==== RECORDS FOR THIS EXERCISE ====
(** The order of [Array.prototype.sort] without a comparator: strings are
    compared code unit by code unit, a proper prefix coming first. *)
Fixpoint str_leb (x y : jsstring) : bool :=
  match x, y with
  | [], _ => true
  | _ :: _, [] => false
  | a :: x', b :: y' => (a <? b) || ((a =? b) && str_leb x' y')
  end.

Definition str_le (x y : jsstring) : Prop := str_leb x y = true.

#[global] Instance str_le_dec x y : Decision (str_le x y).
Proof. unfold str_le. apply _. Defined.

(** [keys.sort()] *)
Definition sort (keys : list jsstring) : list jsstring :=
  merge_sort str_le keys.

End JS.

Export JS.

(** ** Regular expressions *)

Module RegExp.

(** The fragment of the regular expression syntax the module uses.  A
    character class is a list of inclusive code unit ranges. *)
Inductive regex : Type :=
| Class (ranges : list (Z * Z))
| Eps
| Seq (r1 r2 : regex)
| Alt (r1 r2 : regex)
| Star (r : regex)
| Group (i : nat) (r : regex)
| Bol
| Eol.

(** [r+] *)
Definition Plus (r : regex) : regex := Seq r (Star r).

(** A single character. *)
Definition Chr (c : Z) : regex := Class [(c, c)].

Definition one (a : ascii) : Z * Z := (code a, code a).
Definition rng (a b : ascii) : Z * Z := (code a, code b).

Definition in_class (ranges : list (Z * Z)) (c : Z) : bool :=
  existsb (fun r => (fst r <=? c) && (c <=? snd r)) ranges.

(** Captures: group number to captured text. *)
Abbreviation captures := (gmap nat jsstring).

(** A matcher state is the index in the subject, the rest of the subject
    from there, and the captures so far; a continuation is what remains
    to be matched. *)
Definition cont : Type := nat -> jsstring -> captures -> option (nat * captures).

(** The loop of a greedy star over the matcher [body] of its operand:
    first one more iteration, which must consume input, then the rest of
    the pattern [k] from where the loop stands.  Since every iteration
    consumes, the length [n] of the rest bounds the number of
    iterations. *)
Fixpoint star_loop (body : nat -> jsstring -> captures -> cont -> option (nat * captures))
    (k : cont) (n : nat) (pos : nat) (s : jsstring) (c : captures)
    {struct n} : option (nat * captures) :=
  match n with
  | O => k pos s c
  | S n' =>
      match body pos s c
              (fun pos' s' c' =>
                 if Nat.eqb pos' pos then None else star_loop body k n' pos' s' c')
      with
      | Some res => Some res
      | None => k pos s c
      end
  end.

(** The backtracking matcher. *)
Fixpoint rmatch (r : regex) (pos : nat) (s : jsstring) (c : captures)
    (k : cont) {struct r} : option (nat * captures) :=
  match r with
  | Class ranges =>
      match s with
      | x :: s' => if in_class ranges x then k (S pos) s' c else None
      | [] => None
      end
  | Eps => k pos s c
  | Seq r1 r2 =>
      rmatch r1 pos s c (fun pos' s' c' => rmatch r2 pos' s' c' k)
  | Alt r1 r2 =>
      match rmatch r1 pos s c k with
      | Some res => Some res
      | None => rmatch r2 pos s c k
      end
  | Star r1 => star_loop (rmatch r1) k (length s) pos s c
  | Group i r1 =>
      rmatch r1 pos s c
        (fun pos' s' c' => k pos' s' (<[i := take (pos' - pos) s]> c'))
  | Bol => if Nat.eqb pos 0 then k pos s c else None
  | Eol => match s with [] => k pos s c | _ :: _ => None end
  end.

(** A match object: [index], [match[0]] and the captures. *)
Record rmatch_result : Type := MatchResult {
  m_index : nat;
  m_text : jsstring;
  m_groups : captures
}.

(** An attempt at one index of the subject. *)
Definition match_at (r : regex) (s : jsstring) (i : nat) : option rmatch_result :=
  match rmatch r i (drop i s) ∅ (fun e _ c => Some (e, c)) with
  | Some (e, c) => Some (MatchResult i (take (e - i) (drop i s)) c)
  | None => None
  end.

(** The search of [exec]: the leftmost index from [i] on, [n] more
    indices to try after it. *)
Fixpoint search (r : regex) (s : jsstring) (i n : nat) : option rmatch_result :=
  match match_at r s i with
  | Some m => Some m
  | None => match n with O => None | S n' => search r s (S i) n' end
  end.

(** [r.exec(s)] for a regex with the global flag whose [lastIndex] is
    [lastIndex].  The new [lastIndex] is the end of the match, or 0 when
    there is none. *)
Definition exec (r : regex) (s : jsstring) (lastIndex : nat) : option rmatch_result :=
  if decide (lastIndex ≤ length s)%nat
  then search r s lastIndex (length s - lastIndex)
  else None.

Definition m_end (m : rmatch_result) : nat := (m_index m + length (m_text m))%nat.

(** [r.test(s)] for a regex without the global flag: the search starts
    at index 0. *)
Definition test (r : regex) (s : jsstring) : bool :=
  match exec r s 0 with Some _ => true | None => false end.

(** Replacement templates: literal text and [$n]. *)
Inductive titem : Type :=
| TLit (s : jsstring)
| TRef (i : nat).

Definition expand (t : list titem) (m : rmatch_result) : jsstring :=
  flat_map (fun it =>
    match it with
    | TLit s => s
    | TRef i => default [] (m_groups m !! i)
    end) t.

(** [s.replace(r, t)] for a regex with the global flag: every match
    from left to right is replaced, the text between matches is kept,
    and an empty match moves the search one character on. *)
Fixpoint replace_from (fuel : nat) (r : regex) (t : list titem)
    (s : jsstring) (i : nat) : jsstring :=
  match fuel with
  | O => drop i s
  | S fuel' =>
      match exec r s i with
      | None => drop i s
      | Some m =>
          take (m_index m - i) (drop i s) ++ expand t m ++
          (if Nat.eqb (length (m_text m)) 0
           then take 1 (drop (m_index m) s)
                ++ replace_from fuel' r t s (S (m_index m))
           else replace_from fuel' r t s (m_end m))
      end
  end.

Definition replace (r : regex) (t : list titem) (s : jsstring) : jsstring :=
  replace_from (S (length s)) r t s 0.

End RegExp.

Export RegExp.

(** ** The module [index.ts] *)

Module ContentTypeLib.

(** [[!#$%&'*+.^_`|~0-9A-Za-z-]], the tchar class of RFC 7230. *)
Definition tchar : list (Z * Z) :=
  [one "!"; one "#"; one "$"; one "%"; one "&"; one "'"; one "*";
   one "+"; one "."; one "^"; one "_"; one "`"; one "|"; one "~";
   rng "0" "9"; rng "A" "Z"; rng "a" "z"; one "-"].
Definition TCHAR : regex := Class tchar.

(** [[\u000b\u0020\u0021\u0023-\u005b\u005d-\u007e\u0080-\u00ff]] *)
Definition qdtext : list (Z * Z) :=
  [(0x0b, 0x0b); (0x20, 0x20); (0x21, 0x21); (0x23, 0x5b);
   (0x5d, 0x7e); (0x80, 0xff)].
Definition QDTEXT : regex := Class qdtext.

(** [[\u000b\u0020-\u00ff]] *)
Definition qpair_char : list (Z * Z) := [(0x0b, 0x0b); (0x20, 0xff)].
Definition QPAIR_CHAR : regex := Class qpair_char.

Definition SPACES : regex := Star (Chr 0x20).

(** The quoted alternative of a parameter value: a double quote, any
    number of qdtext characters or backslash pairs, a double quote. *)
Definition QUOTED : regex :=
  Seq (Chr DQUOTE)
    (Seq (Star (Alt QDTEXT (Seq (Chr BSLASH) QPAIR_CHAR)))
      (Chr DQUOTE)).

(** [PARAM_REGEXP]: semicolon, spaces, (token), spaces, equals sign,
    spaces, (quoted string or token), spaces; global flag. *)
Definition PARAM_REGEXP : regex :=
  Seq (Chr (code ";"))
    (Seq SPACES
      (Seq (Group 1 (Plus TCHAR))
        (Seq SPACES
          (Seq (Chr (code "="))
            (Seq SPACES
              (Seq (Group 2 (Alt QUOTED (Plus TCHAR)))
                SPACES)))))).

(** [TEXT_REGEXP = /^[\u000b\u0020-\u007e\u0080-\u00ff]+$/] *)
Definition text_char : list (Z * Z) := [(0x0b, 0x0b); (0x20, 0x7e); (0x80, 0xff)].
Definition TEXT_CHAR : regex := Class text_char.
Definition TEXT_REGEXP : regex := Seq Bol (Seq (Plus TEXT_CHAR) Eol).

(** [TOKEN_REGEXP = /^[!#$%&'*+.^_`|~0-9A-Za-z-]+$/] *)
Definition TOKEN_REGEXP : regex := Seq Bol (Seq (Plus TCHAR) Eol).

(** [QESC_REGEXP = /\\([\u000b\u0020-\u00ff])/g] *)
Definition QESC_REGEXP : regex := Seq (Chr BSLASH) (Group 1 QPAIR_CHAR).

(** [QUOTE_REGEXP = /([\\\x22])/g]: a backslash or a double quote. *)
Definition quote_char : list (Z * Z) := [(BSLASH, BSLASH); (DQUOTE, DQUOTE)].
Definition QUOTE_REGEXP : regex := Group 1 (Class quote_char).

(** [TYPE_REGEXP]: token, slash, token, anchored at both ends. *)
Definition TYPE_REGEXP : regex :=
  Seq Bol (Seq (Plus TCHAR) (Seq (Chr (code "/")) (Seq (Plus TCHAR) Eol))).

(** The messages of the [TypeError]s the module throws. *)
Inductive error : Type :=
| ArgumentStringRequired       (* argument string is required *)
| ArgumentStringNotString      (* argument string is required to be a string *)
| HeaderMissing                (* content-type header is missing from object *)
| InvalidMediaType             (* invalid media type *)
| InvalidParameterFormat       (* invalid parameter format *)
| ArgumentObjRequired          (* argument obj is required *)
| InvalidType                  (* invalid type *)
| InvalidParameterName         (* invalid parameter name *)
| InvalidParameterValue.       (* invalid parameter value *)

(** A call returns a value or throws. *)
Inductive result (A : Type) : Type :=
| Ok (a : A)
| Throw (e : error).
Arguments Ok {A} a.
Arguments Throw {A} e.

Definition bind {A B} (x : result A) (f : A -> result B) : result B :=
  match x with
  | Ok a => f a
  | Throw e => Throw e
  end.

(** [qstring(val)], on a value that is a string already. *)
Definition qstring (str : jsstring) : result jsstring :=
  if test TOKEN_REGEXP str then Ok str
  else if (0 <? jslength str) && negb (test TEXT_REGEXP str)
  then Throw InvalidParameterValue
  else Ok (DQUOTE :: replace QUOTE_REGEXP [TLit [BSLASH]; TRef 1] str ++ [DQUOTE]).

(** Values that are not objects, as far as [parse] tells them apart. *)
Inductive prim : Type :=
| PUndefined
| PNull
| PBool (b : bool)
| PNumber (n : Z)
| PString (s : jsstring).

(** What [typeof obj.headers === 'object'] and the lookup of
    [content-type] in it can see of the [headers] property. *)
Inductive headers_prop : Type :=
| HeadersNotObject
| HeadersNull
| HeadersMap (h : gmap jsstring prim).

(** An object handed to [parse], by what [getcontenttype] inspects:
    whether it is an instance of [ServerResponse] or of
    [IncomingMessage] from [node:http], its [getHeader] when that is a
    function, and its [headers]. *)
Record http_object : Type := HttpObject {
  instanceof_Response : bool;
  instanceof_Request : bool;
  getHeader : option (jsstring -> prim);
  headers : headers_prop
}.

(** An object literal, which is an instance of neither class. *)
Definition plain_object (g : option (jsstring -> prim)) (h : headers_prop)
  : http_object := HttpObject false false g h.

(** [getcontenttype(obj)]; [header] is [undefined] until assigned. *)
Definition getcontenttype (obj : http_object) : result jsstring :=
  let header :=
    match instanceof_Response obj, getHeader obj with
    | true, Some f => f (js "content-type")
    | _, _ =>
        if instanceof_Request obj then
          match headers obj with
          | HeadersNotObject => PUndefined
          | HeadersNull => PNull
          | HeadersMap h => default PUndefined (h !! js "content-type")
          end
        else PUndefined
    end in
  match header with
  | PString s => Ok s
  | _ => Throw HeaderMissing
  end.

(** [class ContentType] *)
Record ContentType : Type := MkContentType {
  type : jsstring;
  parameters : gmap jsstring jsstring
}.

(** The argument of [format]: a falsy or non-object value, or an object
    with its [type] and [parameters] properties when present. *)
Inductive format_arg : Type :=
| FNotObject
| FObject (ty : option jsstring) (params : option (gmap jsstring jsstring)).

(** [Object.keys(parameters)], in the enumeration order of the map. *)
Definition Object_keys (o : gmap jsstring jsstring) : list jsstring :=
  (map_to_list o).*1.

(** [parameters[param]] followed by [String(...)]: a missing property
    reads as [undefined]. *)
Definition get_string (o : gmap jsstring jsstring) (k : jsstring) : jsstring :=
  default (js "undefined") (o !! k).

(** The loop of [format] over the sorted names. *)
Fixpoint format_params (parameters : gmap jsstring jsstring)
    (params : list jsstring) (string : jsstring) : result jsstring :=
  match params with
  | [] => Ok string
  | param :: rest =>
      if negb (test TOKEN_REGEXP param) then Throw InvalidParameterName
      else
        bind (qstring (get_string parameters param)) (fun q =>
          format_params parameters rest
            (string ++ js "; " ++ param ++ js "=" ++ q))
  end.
====
==== RECORDS FOR THIS EXERCISE ====
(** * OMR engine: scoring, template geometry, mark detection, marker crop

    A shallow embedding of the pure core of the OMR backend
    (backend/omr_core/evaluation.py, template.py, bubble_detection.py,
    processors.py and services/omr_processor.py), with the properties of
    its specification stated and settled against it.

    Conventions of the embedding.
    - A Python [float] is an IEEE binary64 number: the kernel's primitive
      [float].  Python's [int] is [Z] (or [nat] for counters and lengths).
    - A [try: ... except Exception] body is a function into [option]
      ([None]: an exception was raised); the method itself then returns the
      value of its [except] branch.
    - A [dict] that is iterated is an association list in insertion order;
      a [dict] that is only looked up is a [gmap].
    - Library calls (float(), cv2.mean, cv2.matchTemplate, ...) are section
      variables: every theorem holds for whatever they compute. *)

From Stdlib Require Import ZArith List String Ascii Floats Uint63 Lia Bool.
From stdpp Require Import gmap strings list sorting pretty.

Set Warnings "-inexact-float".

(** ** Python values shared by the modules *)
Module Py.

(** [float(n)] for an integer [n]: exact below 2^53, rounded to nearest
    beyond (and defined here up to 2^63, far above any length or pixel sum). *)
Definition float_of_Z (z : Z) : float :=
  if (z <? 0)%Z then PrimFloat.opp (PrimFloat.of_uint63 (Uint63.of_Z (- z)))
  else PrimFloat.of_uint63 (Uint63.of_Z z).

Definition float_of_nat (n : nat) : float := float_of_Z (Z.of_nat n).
====
==== RECORDS FOR THIS EXERCISE ====
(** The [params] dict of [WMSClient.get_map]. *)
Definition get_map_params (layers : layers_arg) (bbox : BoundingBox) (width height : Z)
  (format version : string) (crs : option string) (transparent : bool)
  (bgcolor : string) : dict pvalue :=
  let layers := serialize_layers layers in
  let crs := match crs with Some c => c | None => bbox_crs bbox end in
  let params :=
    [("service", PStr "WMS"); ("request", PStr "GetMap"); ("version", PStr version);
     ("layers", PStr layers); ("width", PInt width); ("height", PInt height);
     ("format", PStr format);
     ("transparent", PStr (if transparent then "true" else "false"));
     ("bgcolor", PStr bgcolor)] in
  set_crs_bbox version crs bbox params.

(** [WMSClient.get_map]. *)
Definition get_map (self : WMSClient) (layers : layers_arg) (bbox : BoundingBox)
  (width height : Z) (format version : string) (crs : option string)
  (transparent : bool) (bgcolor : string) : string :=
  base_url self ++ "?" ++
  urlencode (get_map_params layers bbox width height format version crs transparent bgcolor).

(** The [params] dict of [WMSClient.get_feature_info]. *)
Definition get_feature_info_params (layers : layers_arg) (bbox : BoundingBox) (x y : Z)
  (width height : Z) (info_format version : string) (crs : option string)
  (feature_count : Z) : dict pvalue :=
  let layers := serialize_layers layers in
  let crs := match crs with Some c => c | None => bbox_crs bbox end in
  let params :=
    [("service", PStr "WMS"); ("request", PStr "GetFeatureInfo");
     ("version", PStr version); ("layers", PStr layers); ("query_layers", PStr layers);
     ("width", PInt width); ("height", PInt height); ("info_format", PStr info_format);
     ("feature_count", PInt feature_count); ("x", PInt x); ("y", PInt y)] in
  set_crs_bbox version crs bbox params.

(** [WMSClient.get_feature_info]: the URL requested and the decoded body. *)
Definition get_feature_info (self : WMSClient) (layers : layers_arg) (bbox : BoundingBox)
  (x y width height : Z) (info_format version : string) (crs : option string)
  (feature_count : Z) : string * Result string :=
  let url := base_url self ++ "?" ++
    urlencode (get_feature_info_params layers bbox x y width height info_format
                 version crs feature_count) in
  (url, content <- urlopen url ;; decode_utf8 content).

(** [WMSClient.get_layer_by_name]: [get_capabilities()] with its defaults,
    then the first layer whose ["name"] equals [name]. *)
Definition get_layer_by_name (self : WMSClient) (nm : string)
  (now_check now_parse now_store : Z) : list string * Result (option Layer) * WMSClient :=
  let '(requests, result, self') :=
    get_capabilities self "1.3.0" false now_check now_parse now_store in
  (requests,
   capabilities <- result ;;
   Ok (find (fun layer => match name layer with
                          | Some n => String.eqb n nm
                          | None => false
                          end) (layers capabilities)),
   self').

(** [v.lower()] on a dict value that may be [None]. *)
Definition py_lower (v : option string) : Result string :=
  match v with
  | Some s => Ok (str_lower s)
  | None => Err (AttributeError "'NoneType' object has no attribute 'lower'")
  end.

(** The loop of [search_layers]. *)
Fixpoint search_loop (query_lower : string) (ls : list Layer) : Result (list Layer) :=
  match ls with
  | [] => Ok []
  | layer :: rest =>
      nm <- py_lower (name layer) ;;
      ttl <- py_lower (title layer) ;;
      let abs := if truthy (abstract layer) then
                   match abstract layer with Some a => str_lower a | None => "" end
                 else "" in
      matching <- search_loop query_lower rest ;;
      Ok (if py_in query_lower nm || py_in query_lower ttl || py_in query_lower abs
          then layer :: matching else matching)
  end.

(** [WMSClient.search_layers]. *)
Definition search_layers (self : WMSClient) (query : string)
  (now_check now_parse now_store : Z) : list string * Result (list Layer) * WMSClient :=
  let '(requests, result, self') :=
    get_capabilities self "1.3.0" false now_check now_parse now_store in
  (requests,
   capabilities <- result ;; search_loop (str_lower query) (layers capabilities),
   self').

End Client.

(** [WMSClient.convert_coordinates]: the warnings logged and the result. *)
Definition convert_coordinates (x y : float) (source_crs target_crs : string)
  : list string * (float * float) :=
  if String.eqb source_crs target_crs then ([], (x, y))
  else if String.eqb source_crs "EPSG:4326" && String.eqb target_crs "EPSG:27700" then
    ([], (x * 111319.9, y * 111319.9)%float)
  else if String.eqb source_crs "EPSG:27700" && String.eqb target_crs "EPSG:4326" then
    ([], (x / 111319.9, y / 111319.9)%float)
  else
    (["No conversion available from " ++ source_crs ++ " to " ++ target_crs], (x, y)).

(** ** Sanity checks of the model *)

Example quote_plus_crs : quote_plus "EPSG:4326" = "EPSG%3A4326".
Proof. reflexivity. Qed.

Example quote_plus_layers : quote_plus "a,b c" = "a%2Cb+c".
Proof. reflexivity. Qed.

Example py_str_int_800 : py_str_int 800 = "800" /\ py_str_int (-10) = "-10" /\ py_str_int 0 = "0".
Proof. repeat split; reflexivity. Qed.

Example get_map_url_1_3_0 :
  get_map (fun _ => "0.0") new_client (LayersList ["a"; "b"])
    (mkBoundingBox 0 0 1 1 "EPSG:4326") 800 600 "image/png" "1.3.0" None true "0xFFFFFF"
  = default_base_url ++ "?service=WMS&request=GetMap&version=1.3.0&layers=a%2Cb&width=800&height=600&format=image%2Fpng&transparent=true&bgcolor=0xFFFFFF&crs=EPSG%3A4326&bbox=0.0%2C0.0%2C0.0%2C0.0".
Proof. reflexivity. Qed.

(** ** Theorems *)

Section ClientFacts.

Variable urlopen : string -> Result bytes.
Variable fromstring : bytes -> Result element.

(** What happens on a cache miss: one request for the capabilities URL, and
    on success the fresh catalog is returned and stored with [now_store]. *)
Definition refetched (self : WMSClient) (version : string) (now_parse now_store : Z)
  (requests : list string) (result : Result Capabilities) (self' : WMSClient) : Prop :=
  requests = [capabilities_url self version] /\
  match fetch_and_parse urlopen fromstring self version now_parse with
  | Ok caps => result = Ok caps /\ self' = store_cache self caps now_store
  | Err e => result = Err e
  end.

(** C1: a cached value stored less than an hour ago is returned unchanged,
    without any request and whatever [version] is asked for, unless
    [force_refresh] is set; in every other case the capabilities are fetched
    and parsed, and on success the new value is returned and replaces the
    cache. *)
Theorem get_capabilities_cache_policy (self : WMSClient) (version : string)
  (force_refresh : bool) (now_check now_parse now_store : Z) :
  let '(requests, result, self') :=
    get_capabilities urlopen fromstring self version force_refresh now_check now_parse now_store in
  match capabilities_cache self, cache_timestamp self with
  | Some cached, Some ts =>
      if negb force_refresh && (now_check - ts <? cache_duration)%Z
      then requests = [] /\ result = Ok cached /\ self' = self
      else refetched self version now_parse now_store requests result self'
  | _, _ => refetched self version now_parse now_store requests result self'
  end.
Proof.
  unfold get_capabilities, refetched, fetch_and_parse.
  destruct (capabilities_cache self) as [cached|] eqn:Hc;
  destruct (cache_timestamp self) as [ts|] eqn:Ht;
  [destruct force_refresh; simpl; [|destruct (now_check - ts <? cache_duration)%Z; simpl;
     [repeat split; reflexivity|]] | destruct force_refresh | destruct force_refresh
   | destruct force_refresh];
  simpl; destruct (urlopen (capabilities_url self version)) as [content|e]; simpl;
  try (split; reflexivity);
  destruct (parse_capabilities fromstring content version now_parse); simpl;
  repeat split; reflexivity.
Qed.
====
Reproduce exactly the stretch of the material above that starts at the line with "get_capabilities urlopen fromstring" and ends at the line with "if negb force_refresh", both included, and nothing else.

    get_capabilities urlopen fromstring self version force_refresh now_check now_parse now_store in
  match capabilities_cache self, cache_timestamp self with
  | Some cached, Some ts =>
      if negb force_refresh && (now_check - ts <? cache_duration)%Z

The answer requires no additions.